Because they stay stagnated
And constantly, my thoughts stay elevated
So they think I'm slickin' them
Straight gettin' them
But my shoes ain't fittin' them
Or they average ho
I coulda got you for your dough
Long time ago
But now I'm doin' me
'cause only through the Earth
Is a real man able to find his true self worth
See, I was born to see
Born to teach
Born to be
Born to speak
Born to be
A born hustler."

But holy cow - I'm still not done! Here comes the third good scoop of this post:

'Cause a little after all the Born Hustlers stuff faded, I was contacted by her management. I'd already written about her for The Source, and they were putting me on to another comeback she was mounting. In fact, I was even gonna do her website… I got as far as designing the front page for'em. They sent me a 1-track CD single to review on my site. It never wound up getting released except they gave me a mailing address that people could mail order 'em from that I put up in my forums. That was 2001, so even though the threads still there, I wouldn't send 'em any money and expect to hear back.

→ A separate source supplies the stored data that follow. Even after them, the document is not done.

Definition dhcp_handle (ip : Ipv4) (n : UserNet) : UserNet :=
  match udp (ip_payload ip) with
  | None => drop_reason n
  | Some u =>
      if negb (u_dst_port u =? DHCP_SERVER_PORT) then n
      else if bool_decide (length (u_data u) < 240)%nat || negb (bool_decide (u_data u !! 0%nat = Some BOOTREQUEST)) then drop_reason n
      else if negb (bool_decide (take 4 (drop 236 (u_data u)) = DHCP_MAGIC)) then drop_reason n
      else
        let xid := take 4 (drop 4 (u_data u)) in
        let chaddr := take 6 (drop 28 (u_data u)) in
        let msg := match dhcp_option (u_data u) OPT_MSG with Some v => head v | None => None end in
        let answer reply_type :=
          let n := learn_mac chaddr n in
          let payload := udp_payload GATEWAY_IP BROADCAST DHCP_SERVER_PORT DHCP_CLIENT_PORT (dhcp_reply xid chaddr reply_type) in
          queue_ipv4 chaddr GATEWAY_IP BROADCAST IP_PROTO_UDP payload n in
        match msg with
        | None => answer OFFER
        | Some m => if m =? DISCOVER then answer OFFER else if m =? REQUEST then answer ACK else n
        end
  end.

(** ** DNS ([user/dns.rs]) *)

(** ASCII white space, as [str::trim] and [split_whitespace] see it. *)
Definition is_space (c : Z) : bool := (c =? 32) || ((9 <=? c) && (c <=? 13)).
Fixpoint trim_start (s : list Z) : list Z :=
  match s with
  | c :: s' => if is_space c then trim_start s' else s
  | [] => []
  end.
Definition trim (s : list Z) : list Z := reverse (trim_start (reverse (trim_start s))).
Fixpoint word (s : list Z) : list Z :=
  match s with
  | c :: s => if is_space c then [] else c :: word s
  | [] => []
  end.
(** [split_whitespace().next()] *)
Definition first_word (s : list Z) : option (list Z) :=
  match word (trim_start s) with
  | [] => None
  | w => Some w
  end.
Definition NAMESERVER : list Z := [110; 97; 109; 101; 115; 101; 114; 118; 101; 114].
Definition strip_prefix (p s : list Z) : option (list Z) :=
  if bool_decide (take (length p) s = p) then Some (drop (length p) s) else None.

Fixpoint resolver_in (lines : list (list Z)) : option (list Z) :=
  match lines with
  | [] => None
  | line :: lines =>
      match strip_prefix NAMESERVER (trim line) with
      | None => resolver_in lines
      | Some rest =>
          match first_word rest with
          | None => None
          | Some addr =>
              match parse_addr addr with
              | Some ip => Some ip
              | None => resolver_in lines
              end
          end
      end
  end.

(** [conf] is what reading [/etc/resolv.conf] gives. *)
Definition host_resolver (conf : option (list Z)) : option (list Z) :=
  text ← conf; resolver_in (split 10 text).

(** What the host answers while one frame of the guest is handled. *)
Inductive WriteResult := WDone | WBlock (written : nat) | WErr (written : nat).
Record SendHost := {
  h_now : Z;
  h_conf : option (list Z);
  h_bind : bool;
  h_option : bool;
  h_sent : option Z;
  h_reply : option (list Z);
  h_connect : bool;
  h_write : WriteResult;
  h_icmp : bool;
}.

Definition dns_handle (h : SendHost) (ip : Ipv4) (n : UserNet) : UserNet :=
  match udp (ip_payload ip) with
  | None => drop_reason n
  | Some u =>
      if negb (u_dst_port u =? DNS_PORT) || bool_decide (length (u_data u) < 12)%nat then drop_reason n
      else
        match host_resolver (h_conf h) with
        | None => drop_reason n
        | Some resolver =>
            if negb (h_bind h) then drop_reason n
            else if negb (h_option h) then drop_reason n
            else
              match h_sent h with
              | None => drop_reason n
              | Some _ =>
                  let n := emit (DnsSend resolver (u_data u)) n in
                  match h_reply h with
                  | None => drop_reason n
                  | Some reply =>
                      let buf := take 1500 reply in
                      let server := if bool_decide (ip_dst ip = DNS_IP) then DNS_IP else GATEWAY_IP in
                      let payload := udp_payload server (ip_src ip) DNS_PORT (u_src_port u) buf in
                      let '(id, n) := next_ip_id n in
                      let frame := ipv4_frame (ip_src_mac ip) (n_gateway_mac n) server (ip_src ip) IP_PROTO_UDP id payload in
                      queue frame (bump 0 0 (Z.of_nat (length buf)) 0 n)
                  end
              end
        end
  end.

(** ** UDP ([user/udp.rs]) *)

Definition put_flow (k : FlowKey) (f : Flow) (n : UserNet) : UserNet := set_flows (<[k := f]> (n_flows n)) n.
Definition remove_flow (k : FlowKey) (n : UserNet) : UserNet := set_flows (delete k (n_flows n)) n.

Definition uf_touch (now : Z) (f : UdpFlow) : UdpFlow :=
  {| uf_guest_mac := uf_guest_mac f; uf_guest_ip := uf_guest_ip f; uf_guest_port := uf_guest_port f; uf_remote_ip := uf_remote_ip f;
     uf_remote_port := uf_remote_port f; uf_last := now |}.

(** Send through the flow's socket. *)
Definition udp_send (h : SendHost) (ip : Ipv4) (u : UdpHdr) (key : FlowKey) (n : UserNet) : UserNet :=
  match n_flows n !! key with
  | Some (FUdp flow) =>
      let n := put_flow key (FUdp (uf_touch (h_now h) flow)) n in
      match h_sent h with
      | Some sent => bump 0 0 sent 0 (emit (UdpSend key (nat_v4 (ip_dst ip)) (u_dst_port u) (u_data u)) n)
      | None => drop_reason n
      end
  | _ => n
  end.

Definition udp_handle (h : SendHost) (ip : Ipv4) (n : UserNet) : UserNet :=
  match udp (ip_payload ip) with
  | None => drop_reason n
  | Some u =>
      let key := key_udp (ip_src ip) (u_src_port u) (ip_dst ip) (u_dst_port u) in
      if negb (bool_decide (is_Some (n_flows n !! key))) then
        if bool_decide (MAX_FLOWS <= size (n_flows n))%nat then drop_reason n
        else if negb (h_bind h) then drop_reason n
        else if negb (h_option h) then drop_reason n
        else
          let n := bump 1 0 0 0 n in
          udp_send h ip u key
            (put_flow key (FUdp {| uf_guest_mac := ip_src_mac ip; uf_guest_ip := ip_src ip; uf_guest_port := u_src_port u;
                                   uf_remote_ip := ip_dst ip; uf_remote_port := u_dst_port u; uf_last := h_now h |}) n)
      else udp_send h ip u key n
  end.

(** What a read of a host socket gives. *)
Inductive RecvResult := RGot (data : list Z) | RBlock | RErr.

(** One flow of the poll: [now] is the time while it is handled. *)
Definition udp_poll_one (now : Z) (r : RecvResult) (key : FlowKey) (n : UserNet) : UserNet :=
  match n_flows n !! key with
  | Some (FUdp flow) =>
      let n :=
        match r with
        | RBlock => n
        | RErr => drop_reason n
        | RGot data =>
            let buf := take 1500 data in
            let n := put_flow key (FUdp (uf_touch now flow)) n in
            let payload := udp_payload (uf_remote_ip flow) (uf_guest_ip flow) (uf_remote_port flow) (uf_guest_port flow) buf in
            let '(id, n) := next_ip_id n in
            let frame := ipv4_frame (uf_guest_mac flow) (n_gateway_mac n) (uf_remote_ip flow) (uf_guest_ip flow) IP_PROTO_UDP id payload in
            queue frame (bump 0 (Z.of_nat (length buf)) 0 0 n)
        end in
      match n_flows n !! key with
      | Some (FUdp flow) => if UDP_IDLE <? now - uf_last flow then remove_flow key n else n
      | _ => n
      end
  | _ => n
  end.

(** The flows of one kind, in the order the table's iteration gives. *)
Definition is_udp (f : Flow) : bool := match f with FUdp _ => true | _ => false end.
Definition is_tcp (f : Flow) : bool := match f with FTcp _ => true | _ => false end.
Definition is_icmp (f : Flow) : bool := match f with FIcmp _ => true | _ => false end.
Definition keys_of (kind : Flow -> bool) (order : list FlowKey) (n : UserNet) : list FlowKey :=
  List.filter (fun k => match n_flows n !! k with Some f => kind f | None => false end) order.

(** What the host answers during a poll, flow by flow. *)
Inductive Peer := PeerV4 | PeerV6 | PeerUnknown.
Inductive Datagram := DGot (from : option (list Z * Z)) (data : list Z) | DBlock | DErr.
Record PollHost := {
  p_order : list FlowKey;
  p_now : FlowKey -> Z;
  p_recv : FlowKey -> RecvResult;
  p_ready : FlowKey -> option bool;
  p_accepts : nat -> list Peer;
  p_datagram : nat -> Datagram;
  p_inbound_now : Z;
}.

Definition udp_poll (h : PollHost) (n : UserNet) : UserNet :=
  foldl (fun n k => udp_poll_one (p_now h k) (p_recv h k) k n) n (keys_of is_udp (p_order h) n).

(** ** TCP ([user/tcp.rs], [user/tcp_in.rs]) *)

Definition WINDOW : Z := 65535.

Definition tf_with (state : TcpState) (guest_seq our_seq last : Z) (f : TcpFlow) : TcpFlow :=
  {| tf_guest_mac := tf_guest_mac f; tf_guest_ip := tf_guest_ip f; tf_guest_port := tf_guest_port f; tf_remote_ip := tf_remote_ip f;
     tf_remote_port := tf_remote_port f; tf_inbound := tf_inbound f; tf_state := state; tf_guest_seq := guest_seq; tf_our_seq := our_seq;
     tf_last := last |}.

Definition set_tcp_state (state : TcpState) (f : TcpFlow) : TcpFlow := tf_with state (tf_guest_seq f) (tf_our_seq f) (tf_last f) f.
Definition add_guest_seq (d : Z) (f : TcpFlow) : TcpFlow :=
  tf_with (tf_state f) (add_w 32 (tf_guest_seq f) d) (tf_our_seq f) (tf_last f) f.
Definition add_our_seq (d : Z) (f : TcpFlow) : TcpFlow :=
  tf_with (tf_state f) (tf_guest_seq f) (add_w 32 (tf_our_seq f) d) (tf_last f) f.
Definition touch_tcp (now : Z) (f : TcpFlow) : TcpFlow := tf_with (tf_state f) (tf_guest_seq f) (tf_our_seq f) now f.

(** A segment of the flow toward the guest. *)
Definition tcp_out (flow : TcpFlow) (flags window : Z) (data : list Z) (n : UserNet) : UserNet :=
  queue_ipv4 (tf_guest_mac flow) (tf_remote_ip flow) (tf_guest_ip flow) IP_PROTO_TCP
    (tcp_payload (tf_remote_ip flow) (tf_guest_ip flow) (tf_remote_port flow) (tf_guest_port flow) (tf_our_seq flow) (tf_guest_seq flow)
       flags window data) n.

Definition has (flags bit : Z) : bool := negb (Z.land flags bit =? 0).

Definition on_syn (h : SendHost) (ip : Ipv4) (t : TcpHdr) (key : FlowKey) (n : UserNet) : UserNet :=
  if bool_decide (is_Some (n_flows n !! key)) then n
  else if bool_decide (MAX_FLOWS <= size (n_flows n))%nat then drop_reason n
  else
    let n := emit (TcpConnect key (nat_v4 (ip_dst ip)) (t_dst_port t)) n in
    if negb (h_connect h) then drop_reason n
    else
      let n := bump 1 0 0 0 n in
      let '(our_seq, n) := next_isn n in
      put_flow key (FTcp {| tf_guest_mac := ip_src_mac ip; tf_guest_ip := ip_src ip; tf_guest_port := t_src_port t; tf_remote_ip := ip_dst ip;
                            tf_remote_port := t_dst_port t; tf_inbound := false; tf_state := Connecting; tf_guest_seq := add_w 32 (t_seq t) 1;
                            tf_our_seq := our_seq; tf_last := h_now h |}) n.

Definition ack_guest (key : FlowKey) (n : UserNet) : UserNet :=
  match n_flows n !! key with
  | Some (FTcp flow) => tcp_out flow TCP_ACK WINDOW [] n
  | _ => n
  end.

Definition send_rst (key : FlowKey) (n : UserNet) : UserNet :=
  match n_flows n !! key with
  | Some (FTcp flow) => tcp_out flow (Z.lor TCP_RST TCP_ACK) 0 [] (remove_flow key n)
  | Some _ => remove_flow key n
  | None => n
  end.

(** Write the segment's data to the host: the flow and, for an error other than
    [WouldBlock], the request to reset. *)
Definition write_data (h : SendHost) (t : TcpHdr) (key : FlowKey) (flow : TcpFlow) (n : UserNet) : UserNet * bool :=
  let data := t_data t in
  if bool_decide (data = []) then (put_flow key (FTcp flow) n, false)
  else
    match h_write h with
    | WDone =>
        let len := Z.of_nat (length data) in
        (bump 0 0 len 0 (emit (TcpWrite key data) (put_flow key (FTcp (add_guest_seq (wrap 32 len) flow)) n)), false)
    | WBlock k => (drop_reason (emit (TcpWrite key (take k data)) (put_flow key (FTcp flow) n)), false)
    | WErr k => (drop_reason (emit (TcpWrite key (take k data)) (put_flow key (FTcp flow) n)), true)
    end.

(** The guest's FIN. *)
Definition guest_fin (t : TcpHdr) (key : FlowKey) (n : UserNet) : UserNet :=
  if has (t_flags t) TCP_FIN then
    match n_flows n !! key with
    | Some (FTcp flow) => emit (TcpShutdown key) (put_flow key (FTcp (set_tcp_state CloseWait (add_guest_seq 1 flow))) n)
    | _ => n
    end
  else n.

(** The FIN, then the answer. *)
Definition finish_segment (t : TcpHdr) (key : FlowKey) (n : UserNet) : UserNet :=
  let n := guest_fin t key n in
  let closing := match n_flows n !! key with Some (FTcp flow) => bool_decide (tf_state flow = LastAck) | _ => false end in
  if closing && has (t_flags t) TCP_ACK && negb (has (t_flags t) TCP_FIN) then remove_flow key n
  else ack_guest key n.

The CD single is titled "Whut That Be About" and don't feel too bad about missing it if you weren't reading my site in '01 (though it's just one more example of why you should always be checking my site! Haha) unless you're a real fan. It's kinda disappointing. If the Born Hustlers phase was a step down from the Reprise phase, then this is a step down from the Born Hustlers phase. I said in my previous post, "Sah-B sounds a little more subdued (I guess she'd say "mature") on this record, which is definitely to her detriment," and she's gone further in that direction on this release. Gone is the energetic, Milk Dee voiced, rough punchline spitting MC we were all dying to get an LP from. And in her place, we've got a dull, slow, generic female rapper who sounds like she 's been listening to too much Eve, post-45-King Latifah, Da Brat, and so on.

Don't get me wrong; it's not terrible. The track, again produced by Vega, is fun - it's got a weird string sample emulating a buzzing bee playing throughout and a cool horn sting every so often. The lyrics still have the edge of an intelligent writer, though as you might gather from the title, the hook's annoying as.

Through everything, you can always see the talent running underneath each of her endeavors. But like just about all rappers and groups making comebacks, you can't help but pine for what they'd've accomplished if they just went for theirs and did their own thing instead of trying to fit in with whoever was featured in last month's Vibe.